------ DATA FOR THE TASK

(** ** Exact results *)

Lemma binary_round_exact sx p e :
  fexp64 (Zpos (digits2_pos p) + e) ≤ e → e ≤ 971 →
  binary_round_aux 53 1024 sx (Zpos p) e loc_Exact = S754_finite sx p e.
Proof.
  intros Hf He. unfold binary_round_aux, shr_fexp. cbn [Zdigits2].
  assert (∀ x, shr x e (fexp64 (Zpos (digits2_pos p) + e) - e) = (x, e)) as Hs.
  { intros x. unfold shr. destruct (fexp64 (Zpos (digits2_pos p) + e) - e) eqn:Hn; [done|lia|done]. }
  rewrite Hs. cbn [shr_record_of_loc shr_m loc_of_shr_record round_nearest_even Zdigits2]. rewrite Hs. cbn [shr_m shr_record_of_loc].
  destruct (Z.leb_spec e (1024 - 53)); [done|lia].
Qed.

Lemma iter_double m j : Zpos (Pos.iter xO m j) = Zpos m * 2 ^ Zpos j.
Proof.
  induction j as [|j IH] using Pos.peano_ind; [cbn; lia|].
  rewrite Pos.iter_succ, Pos2Z.inj_xO, IH, Pos2Z.inj_succ, Z.pow_succ_r by lia. lia.
Qed.

(** An integer below 2^53 is converted exactly, to a normal number. *)
Lemma of_u64_small n : 0 < n < 2 ^ 53 →
  ∃ m e, of_u64 n = S754_finite false m e ∧ -52 ≤ e ≤ 0 ∧ Zpos m = n * 2 ^ (- e).
Proof.
  intros Hn. destruct n as [|p|p]; [lia| |lia]. unfold of_u64, binary_normalize, binary_round.
  pose proof (digits2_bound p) as Hb. set (d := Zpos (digits2_pos p)) in *.
  assert (1 ≤ d ≤ 53) as Hd.
  { split; [unfold d; lia|]. destruct (Z.le_gt_cases d 53) as [|Hgt]; [done|exfalso].
    assert (2 ^ 53 ≤ 2 ^ (d - 1)) by (apply Z.pow_le_mono_r; lia). lia. }
  assert (fexp64 (d + 0) = d - 53) as Hf by (unfold fexp, emin; lia). rewrite Hf.
  assert (∃ mz, shl_align p 0 (d - 53) = (mz, d - 53) ∧ Zpos mz = Zpos p * 2 ^ (53 - d)) as (mz & -> & Hmz).
  { unfold shl_align. destruct (d - 53 - 0) as [|q|q] eqn:Hq; [|lia|].
    - exists p. replace (53 - d) with 0 by lia. split; [f_equal; lia|lia].
    - exists (Pos.iter xO p q). rewrite iter_double. split; [f_equal; lia|]. do 2 f_equal. lia. }
  exists mz, (d - 53). split_and!; [|lia|lia|rewrite Hmz; do 2 f_equal; lia].
  apply binary_round_exact; [|lia].
  assert (Zpos (digits2_pos mz) = 53) as ->.
  { rewrite digits2_log2, Hmz, Z.log2_mul_pow2 by lia. unfold d. rewrite digits2_log2. lia. }
  unfold fexp, emin. lia.
Qed.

------------

(TASK DESCRIPTION) What you give back should be exactly the lines of the data above from the line with "assert (fexp64 (d" through the line with "assert (Zpos (digits2_pos mz) = 53) as ->.", both of those included, and nothing more.

(RESPONSE BELOW)
  assert (fexp64 (d + 0) = d - 53) as Hf by (unfold fexp, emin; lia). rewrite Hf.
  assert (∃ mz, shl_align p 0 (d - 53) = (mz, d - 53) ∧ Zpos mz = Zpos p * 2 ^ (53 - d)) as (mz & -> & Hmz).
  { unfold shl_align. destruct (d - 53 - 0) as [|q|q] eqn:Hq; [|lia|].
    - exists p. replace (53 - d) with 0 by lia. split; [f_equal; lia|lia].
    - exists (Pos.iter xO p q). rewrite iter_double. split; [f_equal; lia|]. do 2 f_equal. lia. }
  exists mz, (d - 53). split_and!; [|lia|lia|rewrite Hmz; do 2 f_equal; lia].
  apply binary_round_exact; [|lia].
  assert (Zpos (digits2_pos mz) = 53) as ->.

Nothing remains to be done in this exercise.